Here’s what you need: habanero peppers, garlic, olive oil, carrot, onion, salt, water, lime juice, white vinegar
Provided by: Julie Klink
Yield: 6 cups
|10 habanero peppers, seeded, halved|
|6 cloves garlic, smashed|
|2 tablespoons olive oil, divided|
|1 cup carrot, chopped|
|1 onion, chopped|
|1 ½ teaspoons salt|
|2 cups water|
|¼ cup lime juice|
|¼ cup white vinegar|
- Preheat the oven to 425˚F (220˚C). Line a baking sheet with parchment paper.
- Place the habanero peppers and garlic on the baking sheet. Drizzle with 1 tablespoon of olive oil and toss with tongs to coat. NOTE: Do not touch the peppers with your bare hands.

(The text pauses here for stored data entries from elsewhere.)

(** One allocation uses one frame. *)
Lemma alloc_tracker_uninit_uses base raw w ppn w' :
  phys_inv base raw w -> alloc_tracker_uninit w = (Some ppn, w') ->
  fa_unallocated_frames (pfa w') = fa_unallocated_frames (pfa w) - 1.
Proof.
  intros Hi E. pose proof (alloc_tracker_uninit_Some _ _ _ _ _ Hi E) as (Hf & _ & _ & Hr & Hi').
  rewrite (phys_unallocated _ _ _ Hi), (phys_unallocated _ _ _ Hi'), Hr.
  rewrite dom_insert_L, <- (assoc_L (∪)), size_union by (unfold is_free in Hf; set_solver).
  rewrite size_singleton. revert E. unfold alloc_tracker_uninit.
  destruct (fa_alloc_uninit (pfa w)) as [[p |] fa] eqn:E'; [| done]. intros [= _ <-]. simpl.
  rewrite (proj2 (proj2 (proj2 (fa_alloc_uninit_Some _ _ _ _ _ (pi_fa _ _ _ Hi) E')))). lia.
Qed.

Section GlobalAlloc.
Context (oom : Z -> Phys -> Phys).

(** With a free frame the handler does not run. *)
Lemma frame_alloc_uninit_ok base raw w :
  phys_inv base raw w -> 0 < fa_unallocated_frames (pfa w) ->
  exists ppn w', frame_alloc_uninit oom w = (Some ppn, w') /\
    is_free raw w ppn /\ ppn_ok ppn /\ pmem w' = pmem w /\
    prc w' = <[ppn := 1%nat]> (prc w) /\ phys_inv base raw w' /\
    fa_unallocated_frames (pfa w') = fa_unallocated_frames (pfa w) - 1.
Proof.
  intros Hi Hf. destruct (alloc_tracker_uninit_total _ _ _ Hi Hf) as (p & w' & E).
  exists p, w'. unfold frame_alloc_uninit. rewrite E. split; [done |].
  pose proof (alloc_tracker_uninit_Some _ _ _ _ _ Hi E) as (? & ? & ? & ? & ?).
  split_and!; [assumption.. |]. by eapply alloc_tracker_uninit_uses.
Qed.

Lemma frame_alloc_ok base raw w :
  phys_inv base raw w -> 0 < fa_unallocated_frames (pfa w) ->
  exists ppn w', frame_alloc oom w = (Some ppn, w') /\
    is_free raw w ppn /\ ppn_ok ppn /\ pmem w' = FrameTracker_new (pmem w) ppn /\
    prc w' = <[ppn := 1%nat]> (prc w) /\ phys_inv base raw w' /\
    fa_unallocated_frames (pfa w') = fa_unallocated_frames (pfa w) - 1.
Proof.
  intros Hi Hf. destruct (alloc_tracker_uninit_total _ _ _ Hi Hf) as (p & w' & E).
  pose proof (alloc_tracker_as_uninit w) as E'. rewrite E in E'.
  exists p, (with_mem (fun m => FrameTracker_new m p) w'). unfold frame_alloc. rewrite E'.
  split; [done |].
  pose proof (alloc_tracker_Some _ _ _ _ _ Hi E') as (? & ? & ? & ? & ?).
  split_and!; [assumption.. |]. simpl. by eapply alloc_tracker_uninit_uses.
Qed.
End GlobalAlloc.

(** Dropping a handle: the count goes down, and the frame is returned with the
    last one. The frame is tracked, so [dealloc] does not panic. *)
Lemma arc_drop_ok debug base raw w p n :
  phys_inv base raw w -> prc w !! p = Some n ->
  exists w', arc_drop debug w p = Some w' /\ pmem w' = pmem w /\
    prc w' = (if decide (n = 1%nat) then delete p (prc w) else <[p := (n - 1)%nat]> (prc w)) /\
    phys_inv base raw w'.
Proof.
  intros [Hfa Hd Hc] Hp. unfold arc_drop. rewrite Hp.
  pose proof (Hc _ _ Hp). destruct n as [| [| n]]; [done | |].
  - unfold frame_dealloc. simpl.
    destruct (fa_dealloc_owned debug _ _ _ p Hfa) as (fa' & -> & Hfa' & He).
    { apply elem_of_union_l, elem_of_dom. eauto. }
    simpl. eexists. split; [done |]. simpl. split_and!; [done | done |].
    assert (p ∈ dom (prc w)) by (apply elem_of_dom; eauto).
    constructor; simpl.
    + rewrite dom_delete_L.
      replace (dom (prc w) ∖ {[p]} ∪ raw) with ((dom (prc w) ∪ raw) ∖ {[p]}); [done |].
      apply set_eq. intros x. set_solver.
    + rewrite dom_delete_L. set_solver.
    + intros q k. rewrite lookup_delete_Some. intros [_ Hq]. by eapply Hc.
  - eexists. split; [done |]. simpl. split_and!; [done | done |].
    assert (Hdom : dom (<[p := S n]> (prc w)) = dom (prc w)).
    { rewrite dom_insert_L. assert (p ∈ dom (prc w)) by (apply elem_of_dom; eauto). set_solver. }
    constructor; simpl; [by rewrite Hdom | by rewrite Hdom |].
    intros q k. rewrite lookup_insert_Some. intros [[_ <-] | [_ Hq]]; [done |]. by eapply Hc.
Qed.

(** The last drop gives one frame back. *)
Lemma arc_drop_frees debug base raw w p n w' :
  phys_inv base raw w -> prc w !! p = Some n -> arc_drop debug w p = Some w' ->
  fa_unallocated_frames (pfa w') =
  fa_unallocated_frames (pfa w) + (if decide (n = 1%nat) then 1 else 0).
Proof.
  intros Hi Hp E. destruct (arc_drop_ok debug _ _ _ _ _ Hi Hp) as (w2 & E2 & _ & Hr & Hi').
  rewrite E in E2. injection E2 as <-.
  assert (He : end_ (pfa w') = end_ (pfa w)).
  { revert E. unfold arc_drop. rewrite Hp. destruct n as [| [| n]]; [done | |].
    - unfold frame_dealloc. cbn [pfa].
      destruct (fa_dealloc_owned debug _ _ _ p (pi_fa _ _ _ Hi)) as (fa' & -> & _ & He).
      { apply elem_of_union_l, elem_of_dom. eauto. }
      intros [= <-]. done.
    - intros [= <-]. done. }
  rewrite (phys_unallocated _ _ _ Hi), (phys_unallocated _ _ _ Hi'), He, Hr.
  assert (Hin : p ∈ dom (prc w)) by (apply elem_of_dom; eauto).
  destruct (decide (n = 1%nat)).
  - assert (Hs : dom (prc w) ∪ raw = {[p]} ∪ (dom (delete p (prc w)) ∪ raw)).
    { rewrite dom_delete_L. apply set_eq. intros x. destruct (decide (x = p)); set_solver. }
    rewrite Hs, (size_union {[p]}), size_singleton; [lia |].
    pose proof (pi_disj _ _ _ Hi). rewrite dom_delete_L. set_solver.
  - rewrite dom_insert_L. replace ({[p]} ∪ dom (prc w)) with (dom (prc w)) by set_solver. lia.
Qed.

Lemma arc_clone_ok base raw w p n :
  phys_inv base raw w -> prc w !! p = Some n ->
  phys_inv base raw (arc_clone w p) /\ prc (arc_clone w p) = <[p := S n]> (prc w).
Proof.
  intros [Hfa Hd Hc] Hp.
  assert (Hr : alter S p (prc w) = <[p := S n]> (prc w)).
  { apply map_eq. intros q. rewrite lookup_alter, lookup_insert.
    destruct (decide (p = q)) as [<- |]; [by rewrite Hp | done]. }
  assert (Hdom : dom (alter S p (prc w)) = dom (prc w)) by apply dom_alter_L.
  split; [| done]. constructor; simpl; [by rewrite Hdom | by rewrite Hdom |].
  rewrite Hr. intros q k. rewrite lookup_insert_Some.
  intros [[_ <-] | [_ Hq]]; [done |]. by eapply Hc.
Qed.

(** ** Contiguous runs *)

Definition run (start num : Z) : gset Z := list_to_set (seqZ start num).

Lemma elem_of_run start num p : p ∈ run start num <-> start <= p < start + num.
Proof. unfold run. rewrite elem_of_list_to_set, elem_of_seqZ. lia. Qed.

Lemma fa_alloc_contiguous_ok base fa owned num start fa' :
  fa_inv base fa owned -> 0 <= num -> fa_alloc_contiguous fa num = (Some start, fa') ->
  start = current fa /\ start + num <= end_ fa /\
  (forall p, p ∈ run start num -> p ∉ owned) /\ fa_inv base fa' (owned ∪ run start num).
Proof.
  intros [Hb Hnd Hp Hd] Hn. unfold fa_alloc_contiguous. wrap_simpl.
  destruct (Z.ltb_spec (end_ fa - current fa) num); [done |]. intros [= <- <-].
  assert (Hfresh : forall p, p ∈ run (current fa) num -> p ∉ owned /\ p ∉ recycled fa).
  { intros p Hr%elem_of_run. split; intros Ho.
    - pose proof (proj2 (Hp p) (or_introl Ho)). lia.
    - pose proof (proj2 (Hp p) (or_intror Ho)). lia. }
  split_and!; [done | lia | by apply Hfresh |].
  rewrite wrap64_small by lia. constructor; simpl; [lia | done | |].
  - intros p. rewrite elem_of_union, elem_of_run. specialize (Hp p). split.
    + intros Hr. destruct (decide (p < current fa)); [| left; right; lia].
      destruct (proj1 Hp); [lia | tauto | tauto].
    + intros [[Ho | Hr] | Hr]; [| lia |]; assert (base <= p < current fa) by tauto; lia.
  - intros p [Ho | Hr]%elem_of_union; [by apply Hd | by apply Hfresh].
Qed.

Lemma frames_dealloc_loop_ok debug base fa owned start (is_ : list Z) :
  fa_inv base fa owned -> NoDup is_ ->
  (forall i, i ∈ is_ -> 0 <= i /\ start + i ∈ owned) ->
  exists fa', frames_dealloc_loop debug fa start is_ = Some fa' /\
    fa_inv base fa' (owned ∖ list_to_set ((fun i => start + i) <$> is_)).
Proof.
  revert fa owned. induction is_ as [| i is_ IH]; intros fa owned Hi Hnd Hin.
  - exists fa. split; [done |]. simpl. by rewrite difference_empty_L.
  - apply NoDup_cons in Hnd as [Hni Hnd].
    destruct (Hin i ltac:(set_solver)) as [Hi0 Ho].
    assert (0 <= start + i < 2 ^ 44).
    { pose proof (fa_inv_owned_ok _ _ _ _ Hi Ho). unfold ppn_ok in *. lia. }
    destruct (fa_dealloc_owned debug _ _ _ _ Hi Ho) as (fa1 & E & Hi1 & _).
    simpl. wrap_simpl. rewrite E. simpl.
    destruct (IH fa1 (owned ∖ {[start + i]}) Hi1 Hnd) as (fa2 & E2 & Hi2).
    { intros j Hj. destruct (Hin j ltac:(set_solver)) as [Hj0 Hoj]. split; [done |].
      apply elem_of_difference. split; [done |]. rewrite elem_of_singleton.
      intros ?. assert (j = i) by lia. by subst. }
    exists fa2. split; [done |].
    match type of Hi2 with
      fa_inv _ _ ?A => match goal with |- fa_inv _ _ ?B => replace B with A; [done |] end
    end.
    simpl. apply set_eq. set_solver.
Qed.
(* ===== verification/Sv39.v ===== *)
(** * The Sv39 page table

    [hal/arch/riscv/sv39.rs]: page-table entries as bit patterns and the
    three-level table walked in physical memory, with the methods of the
    [PageTable] trait. The [sfence.vma] of [tlb_invalidate] and the write of
    [satp] in [activate] have no effect on memory and are not modelled. *)

From S2P Require Import Prelude Address Phys FrameAlloc PageTable.

(** ** Page-table entries *)

Definition PTE_V : Z := Z.shiftl 1 0.
Definition PTE_R : Z := Z.shiftl 1 1.
Definition PTE_W : Z := Z.shiftl 1 2.
Definition PTE_X : Z := Z.shiftl 1 3.
Definition PTE_U : Z := Z.shiftl 1 4.
Definition PTE_G : Z := Z.shiftl 1 5.
Definition PTE_A : Z := Z.shiftl 1 6.
Definition PTE_D : Z := Z.shiftl 1 7.

Definition PPN_MASK : Z := Z.shiftl (Z.shiftl 1 44 - 1) 10.

Definition pte_new (ppn flags : Z) : Z := Z.lor (ppn <<w 10) flags.
Definition pte_empty : Z := 0.
Definition pte_ppn (bits : Z) : Z := Z.shiftr (Z.land bits PPN_MASK) 10.
(** [PTEFlags::from_bits(self.bits as u8).unwrap()]: all eight bits are declared. *)
Definition pte_flags (bits : Z) : Z := wrap8 bits.
Definition pte_is_valid (bits : Z) : bool := negb (Z.land (pte_flags bits) PTE_V =? 0).
Definition pte_is_dirty (bits : Z) : bool := negb (Z.land (pte_flags bits) PTE_D =? 0).
Definition pte_readable (bits : Z) : bool := negb (Z.land (pte_flags bits) PTE_R =? 0).
Definition pte_writable (bits : Z) : bool := negb (Z.land (pte_flags bits) PTE_W =? 0).
Definition pte_executable (bits : Z) : bool := negb (Z.land (pte_flags bits) PTE_X =? 0).
Definition pte_clear_access (bits : Z) : Z := Z.land bits (not64 PTE_A).
Definition pte_clear_dirty (bits : Z) : Z := Z.land bits (not64 PTE_D).
Definition pte_revoke_read (bits : Z) : Z := Z.land bits (not64 PTE_R).
Definition pte_revoke_write (bits : Z) : Z := Z.land bits (not64 PTE_W).
Definition pte_revoke_execute (bits : Z) : Z := Z.land bits (not64 PTE_X).
Definition pte_set_permission (bits flags : Z) : Z :=
  Z.lor (Z.land bits 0xffffffffffffffe1) flags.
Definition pte_set_ppn (bits ppn : Z) : Z :=
  Z.lor (Z.land bits (not64 PPN_MASK)) (Z.land (ppn <<w 10) PPN_MASK).

#[global] Arguments pte_new : simpl never.
#[global] Arguments pte_ppn : simpl never.
#[global] Arguments pte_flags : simpl never.
#[global] Arguments pte_is_valid : simpl never.
#[global] Arguments pte_revoke_write : simpl never.
#[global] Arguments pte_set_permission : simpl never.

(** ** The table *)

Record Sv39PageTable := mkSv39 { root_ppn : Z; sv_frames : list Z }.

Section Methods.
Context (oom : Z -> Phys -> Phys).

(** The loop of [find_pte_create] from one level down: the result is the
    frame and the index of the terminal entry. *)
Fixpoint find_pte_create_loop (idxs : list Z) (ppn : Z) (pt : Sv39PageTable) (w : Phys)
    : option ((Z * Z) * Sv39PageTable * Phys) :=
  match idxs with
  | [] => None
  | [i] => Some ((ppn, i), pt, w)
  | i :: rest =>
      let pte := get_dword (pmem w) ppn i in
      if pte_is_valid pte then find_pte_create_loop rest (pte_ppn pte) pt w
      else
        match frame_alloc oom w with
        | (Some frame, w) =>
            let pte := pte_new frame PTE_V in
            find_pte_create_loop rest (pte_ppn pte)
              (mkSv39 (root_ppn pt) (sv_frames pt ++ [frame]))
              (with_mem (fun m => put_dword m ppn i pte) w)
        | (None, _) => None
        end
  end.
Definition find_pte_create (pt : Sv39PageTable) (w : Phys) (vpn : VirtPageNum)
    : option ((Z * Z) * Sv39PageTable * Phys) :=
  find_pte_create_loop (indexes 3 vpn) (root_ppn pt) pt w.

(** [find_pte]; [find_pte_refmut] has the same body with a mutable reference. *)
Fixpoint find_pte_loop (m : memory) (idxs : list Z) (ppn : Z) : option (Z * Z) :=
  match idxs with
  | [] => None
  | i :: rest =>
      let pte := get_dword m ppn i in
      if negb (pte_is_valid pte) then None
      else match rest with
           | [] => Some (ppn, i)
           | _ => find_pte_loop m rest (pte_ppn pte)
           end
  end.
Definition find_pte (pt : Sv39PageTable) (w : Phys) (vpn : VirtPageNum) : option (Z * Z) :=
  find_pte_loop (pmem w) (indexes 3 vpn) (root_ppn pt).
Definition find_pte_refmut (pt : Sv39PageTable) (w : Phys) (vpn : VirtPageNum)
    : option (Z * Z) :=
  find_pte_loop (pmem w) (indexes 3 vpn) (root_ppn pt).

Definition load_pte (w : Phys) (s : Z * Z) : Z := get_dword (pmem w) s.1 s.2.
Definition store_pte (w : Phys) (s : Z * Z) (bits : Z) : Phys :=
  with_mem (fun m => put_dword m s.1 s.2 bits) w.

Definition sv_new (w : Phys) : option (Sv39PageTable * Phys) :=
  match frame_alloc oom w with
  | (Some frame, w) => Some (mkSv39 frame [frame], w)
  | (None, _) => None
  end.
Definition sv_from_token (satp : Z) : Sv39PageTable :=
  mkSv39 (Z.land satp (Z.shiftl 1 44 - 1)) [].
Definition sv_token (pt : Sv39PageTable) : Z := Z.lor (Z.shiftl 8 60) (root_ppn pt).

Definition sv_is_mapped (pt : Sv39PageTable) (w : Phys) (vpn : VirtPageNum) : bool :=
  match find_pte pt w vpn with
  | Some s => if pte_is_valid (load_pte w s) then true else false
  | None => false
  end.

Definition sv_map (pt : Sv39PageTable) (w : Phys) (vpn : VirtPageNum) (ppn : PhysPageNum)
    (flags : Z) : option (Sv39PageTable * Phys) :=
  '(s, pt, w) ← find_pte_create pt w vpn;
  if pte_is_valid (load_pte w s) then None
  else Some (pt, store_pte w s
         (pte_new ppn (Z.lor (Z.lor (Z.lor flags PTE_V) PTE_A) PTE_D))).

Definition sv_unmap (pt : Sv39PageTable) (w : Phys) (vpn : VirtPageNum) : Phys :=
  match find_pte_refmut pt w vpn with
  | Some s => store_pte w s pte_empty
  | None => w
  end.

Definition sv_translate (pt : Sv39PageTable) (w : Phys) (vpn : VirtPageNum)
    : option PhysPageNum :=
  (fun s => pte_ppn (load_pte w s)) <$> find_pte pt w vpn.
Definition sv_translate_va (pt : Sv39PageTable) (w : Phys) (va : VirtAddr) : option PhysAddr :=
  (fun s => pa_from_ppn (pte_ppn (load_pte w s)) +w va_page_offset va)
    <$> find_pte pt w (va_floor va).

(** An operation of the form [if let Some(pte) = find_pte_refmut(vpn)
    { pte.f(); Ok(()) } else { Err(()) }]. *)
Definition update_pte (f : Z -> Z) (pt : Sv39PageTable) (w : Phys) (vpn : VirtPageNum)
    : result unit unit * Phys :=
  match find_pte_refmut pt w vpn with
  | Some s => (Ok tt, store_pte w s (f (load_pte w s)))
  | None => (Err tt, w)
  end.

Definition sv_block_and_ret_mut (pt : Sv39PageTable) (w : Phys) (vpn : VirtPageNum)
    : option PhysPageNum * Phys :=
  match find_pte_refmut pt w vpn with
  | Some s =>
      let w := store_pte w s (pte_revoke_write (load_pte w s)) in
      (Some (pte_ppn (load_pte w s)), w)
  | None => (None, w)
  end.
Definition sv_revoke_read pt w vpn := update_pte pte_revoke_read pt w vpn.
Definition sv_revoke_write pt w vpn := update_pte pte_revoke_write pt w vpn.
Definition sv_revoke_execute pt w vpn := update_pte pte_revoke_execute pt w vpn.
Definition sv_set_ppn pt w vpn ppn := update_pte (fun b => pte_set_ppn b ppn) pt w vpn.
Definition sv_set_pte_flags pt w vpn flags :=
  update_pte (fun b => pte_set_permission b flags) pt w vpn.
Definition sv_clear_access_bit pt w vpn := update_pte pte_clear_access pt w vpn.
Definition sv_clear_dirty_bit pt w vpn := update_pte pte_clear_dirty pt w vpn.

Definition perm_of_flags (f : Z) : Z :=
  let perm := 0 in
  let perm := if flags_contains f PTE_R then Z.lor perm MP_R else perm in
  let perm := if flags_contains f PTE_W then Z.lor perm MP_W else perm in
  let perm := if flags_contains f PTE_X then Z.lor perm MP_X else perm in
  if flags_contains f PTE_U then Z.lor perm MP_U else perm.
Definition sv_get_pte_flags (pt : Sv39PageTable) (w : Phys) (vpn : VirtPageNum) : option Z :=
  (fun s => perm_of_flags (pte_flags (load_pte w s))) <$> find_pte pt w vpn.

Definition sv_is_valid (pt : Sv39PageTable) (w : Phys) (vpn : VirtPageNum) : option bool :=
  (fun s => pte_is_valid (load_pte w s)) <$> find_pte pt w vpn.
Definition sv_is_dirty (pt : Sv39PageTable) (w : Phys) (vpn : VirtPageNum) : option bool :=
  (fun s => pte_is_dirty (load_pte w s)) <$> find_pte pt w vpn.
Definition sv_readable (pt : Sv39PageTable) (w : Phys) (vpn : VirtPageNum) : option bool :=
  (fun s => pte_readable (load_pte w s)) <$> find_pte pt w vpn.
Definition sv_writable (pt : Sv39PageTable) (w : Phys) (vpn : VirtPageNum) : option bool :=
  (fun s => pte_writable (load_pte w s)) <$> find_pte pt w vpn.
Definition sv_executable (pt : Sv39PageTable) (w : Phys) (vpn : VirtPageNum) : option bool :=
  (fun s => pte_executable (load_pte w s)) <$> find_pte pt w vpn.

(** The implementation of the trait. *)
#[export] Instance Sv39_PageTable : PageTable Sv39PageTable := {
  pt_new := sv_new;
  pt_from_token := sv_from_token;
  pt_token := sv_token;
  pt_map := sv_map;
  pt_unmap := sv_unmap;
  pt_is_mapped := sv_is_mapped;
  pt_translate := sv_translate;
  pt_translate_va := sv_translate_va;
  pt_block_and_ret_mut := sv_block_and_ret_mut;
  pt_set_ppn := sv_set_ppn;
  pt_set_pte_flags := sv_set_pte_flags;
  pt_get_pte_flags := sv_get_pte_flags
}.
End Methods.

(** ** Lemmas on entries *)

Lemma PPN_MASK_spec i : 0 <= i -> Z.testbit PPN_MASK i = (10 <=? i) && (i <? 54).
Proof.
  intros Hi. unfold PPN_MASK. change (Z.shiftl 1 44 - 1) with (Z.ones 44).
  rewrite Z.shiftl_spec by done. destruct (Z.leb_spec 10 i).
  - rewrite testbit_ones by lia. simpl. bool_cases; lia || done.
  - by rewrite Z.testbit_neg_r by lia.
Qed.

Lemma pte_ppn_spec bits i :
  0 <= i -> Z.testbit (pte_ppn bits) i = (i <? 44) && Z.testbit bits (i + 10).
Proof.
  intros Hi. unfold pte_ppn. rewrite Z.shiftr_spec, Z.land_spec, PPN_MASK_spec by lia.
  bool_cases; try lia; simpl; by rewrite ?andb_true_r, ?andb_false_r.
Qed.

Lemma pte_ppn_ok bits : ppn_ok (pte_ppn bits).
Proof.
  apply (fits_of_testbit 44); [lia | |].
  - unfold pte_ppn. apply Z.shiftr_nonneg, Z.land_nonneg. right. by vm_compute.
  - intros i Hi. rewrite pte_ppn_spec by lia. bool_cases; lia || done.
Qed.

(** Two entries with the same frame bits. *)
Lemma pte_ppn_ext a b :
  (forall i, 10 <= i < 54 -> Z.testbit a i = Z.testbit b i) -> pte_ppn a = pte_ppn b.
Proof.
  intros H. bitwise i. rewrite !pte_ppn_spec by done.
  destruct (Z.ltb_spec i 44); [| done]. simpl. apply H. lia.
Qed.

Lemma pte_new_spec ppn flags i :
  ppn_ok ppn -> fits 8 flags -> 0 <= i ->
  Z.testbit (pte_new ppn flags) i =
  if i <? 10 then Z.testbit flags i else Z.testbit ppn (i - 10).
Proof.
  intros Hp Hf Hi. unfold pte_new. rewrite Z.lor_spec, testbit_wrapn, Z.shiftl_spec by lia.
  destruct (Z.ltb_spec i 10).
  - rewrite (Z.testbit_neg_r ppn) by lia. by rewrite andb_false_r.
  - rewrite (fits_testbit_high 8 flags i), orb_false_r by (done || lia).
    destruct (Z.ltb_spec i 64); [done |].
    symmetry. apply (fits_testbit_high 44); [lia | done | lia].
Qed.

Lemma pte_new_fits ppn flags : ppn_ok ppn -> fits 8 flags -> u64 (pte_new ppn flags).
Proof.
  intros Hp Hf. unfold pte_new. apply fits_lor; [lia | apply wrap64_bound |].
  unfold fits in *. lia.
Qed.

Lemma pte_new_ppn ppn flags : ppn_ok ppn -> fits 8 flags -> pte_ppn (pte_new ppn flags) = ppn.
Proof.
  intros Hp Hf. bitwise i. rewrite pte_ppn_spec, pte_new_spec by (done || lia).
  destruct (Z.ltb_spec (i + 10) 10); [lia |].
  replace (i + 10 - 10) with i by lia.
  destruct (Z.ltb_spec i 44); [done |]. simpl. symmetry.
  by apply (fits_testbit_high 44).
Qed.

Lemma pte_flag_bit bits n : 0 <= n < 8 ->
  negb (Z.land (pte_flags bits) (2 ^ n) =? 0) = Z.testbit bits n.
Proof.
  intros Hn. rewrite land_pow2_ne0 by lia. unfold pte_flags.
  rewrite testbit_wrapn by lia. by destruct (Z.ltb_spec n 8); [| lia].
Qed.

Lemma pte_is_valid_bit bits : pte_is_valid bits = Z.testbit bits 0.
Proof. apply (pte_flag_bit bits 0). lia. Qed.
Lemma pte_writable_bit bits : pte_writable bits = Z.testbit bits 2.
Proof. apply (pte_flag_bit bits 2). lia. Qed.

(** The permission an entry grants: bits 1 to 4. *)
Definition pte_perm (bits : Z) : Z := perm_of_flags (pte_flags bits).

Lemma pte_perm_spec bits i :
  0 <= i -> Z.testbit (pte_perm bits) i = (1 <=? i) && (i <=? 4) && Z.testbit bits i.
Proof.
  intros Hi. unfold pte_perm, perm_of_flags.
  change PTE_R with (2 ^ 1). change PTE_W with (2 ^ 2).
  change PTE_X with (2 ^ 3). change PTE_U with (2 ^ 4).
  change MP_R with (2 ^ 1). change MP_W with (2 ^ 2).
  change MP_X with (2 ^ 3). change MP_U with (2 ^ 4).
  rewrite !flags_contains_pow2 by lia. unfold pte_flags.
  rewrite !testbit_wrapn by lia. cbn [Z.ltb Z.compare Pos.compare Pos.compare_cont andb].
  assert (Hl : forall (b : bool) x n, 0 <= n ->
    Z.testbit (if b then Z.lor x (2 ^ n) else x) i = Z.testbit x i || (b && (i =? n))).
  { intros [] x n Hn; simpl; [| by rewrite orb_false_r].
    by rewrite Z.lor_spec, testbit_pow2. }
  rewrite !Hl by lia. rewrite Z.testbit_0_l. simpl orb.
  destruct (decide (1 <= i <= 4)) as [Hr |].
  - assert (Hc : i = 1 \/ i = 2 \/ i = 3 \/ i = 4) by lia.
    destruct Hc as [-> | [-> | [-> | ->]]]; simpl; rewrite ?andb_true_r, ?andb_false_r; simpl;
      rewrite ?orb_false_r; done.
  - bool_cases; lia || (simpl; by rewrite ?andb_false_r).
Qed.

Lemma pte_perm_ext a b :
  (forall i, 1 <= i <= 4 -> Z.testbit a i = Z.testbit b i) -> pte_perm a = pte_perm b.
Proof.
  intros H. bitwise i. rewrite !pte_perm_spec by done.
  destruct (Z.leb_spec 1 i), (Z.leb_spec i 4); try done. simpl. apply H. lia.
Qed.

(** [pte_perm] of an entry whose bits 1 to 4 are those of a permission. *)
Lemma pte_perm_eq bits perm :
  perm_ok perm -> (forall i, 1 <= i <= 4 -> Z.testbit bits i = Z.testbit perm i) ->
  pte_perm bits = perm.
Proof.
  intros Hp H. bitwise i. rewrite pte_perm_spec by done.
  destruct (Z.leb_spec 1 i), (Z.leb_spec i 4); simpl.
  - apply H. lia.
  - symmetry. apply perm_ok_high; [done | done | lia].
  - symmetry. apply perm_ok_high; [done | done | lia].
  - lia.
Qed.

Lemma pte_perm_ok bits : perm_ok (pte_perm bits).
Proof.
  assert (H0 : 0 <= pte_perm bits).
  { unfold pte_perm, perm_of_flags. repeat case_match; by vm_compute. }
  split; [done |]. bitwise i. rewrite Z.ldiff_spec, MP_all_spec, pte_perm_spec, Z.testbit_0_l by done.
  by destruct ((1 <=? i) && (i <=? 4)); simpl; rewrite ?andb_false_r.
Qed.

- Roast for 10 minutes, until the edges of the peppers are brown.
- Add the remaining tablespoon of olive oil to a large pot over high heat. Add the carrot, onion, and salt. Cook for 4 minutes, until the vegetables are tender and glossy.
- Add the water, lime juice, white vinegar, and the roasted peppers and stir. Bring to a boil, then reduce the heat to medium-low and simmer for 10 minutes.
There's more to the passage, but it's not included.